----- Records for processing
(** * A shallow embedding of the reactor core of the TCP server

  The development follows the C++ sources file by file:
  - [SizeT]      : [size_t] arithmetic (64-bit, wrapping);
  - [Buffer]     : include/Buffer.h and src/Buffer.cpp;
  - [Channel]    : include/Channel.h and src/Channel.cpp;
  - [Poller]     : src/Poller.cpp and src/EPollPoller.cpp;
  - [Pool]       : src/EventLoopThreadPool.cpp and the dispatch made by
                   [TcpServer::new_connection];
  - [Conn]       : src/TcpConnection.cpp together with the pending-task
                   queue of src/EventLoop.cpp.
  - [Fifo]       : the byte queue that [Buffer] implements;
  - [Reactor]    : the channels of one loop with its EPollPoller
                   (src/EPollPoller.cpp, [poll] included) and the kernel's
                   epoll interest list;
  - [Server]     : the connection table of src/TcpServer.cpp;
  - [Life]       : observations on the runs of [Conn];
  - [Acceptor]   : src/Acceptor.cpp with [Socket::accept] and
                   [sockets::accept];
  - [Timestamp]  : src/Timestamp.cpp.

  System calls are modelled by their results, which the functions take as
  arguments or read from a script, and by the events they leave in a
  trace. *)

From Stdlib Require Import ZArith Lia.
From Stdlib.Strings Require Import Byte.
From stdpp Require Import base tactics option list gmap.

Local Open Scope Z_scope.

(** ** [size_t] *)

Module SizeT.

Definition modulus : Z := 2 ^ 64.

(** Reduction of a mathematical integer to the value a [size_t] holds. *)
Definition wrap (z : Z) : Z := z mod modulus.

Definition add (a b : Z) : Z := wrap (a + b).
Definition sub (a b : Z) : Z := wrap (a - b).

(** The values a [size_t] variable can hold. *)
Definition in_range (z : Z) : Prop := 0 <= z < modulus.

End SizeT.

(** ** Buffer *)

Module Buffer.

Import SizeT.

Definition kCheapPrepend : Z := 8.
Definition kInitialSize : Z := 1024.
----------
Work order: Check each line of the records above for the string "Buffer", and report every line that has it.

Exercise output:
  - [Buffer]     : include/Buffer.h and src/Buffer.cpp;
  - [Fifo]       : the byte queue that [Buffer] implements;
(** ** Buffer *)
Module Buffer.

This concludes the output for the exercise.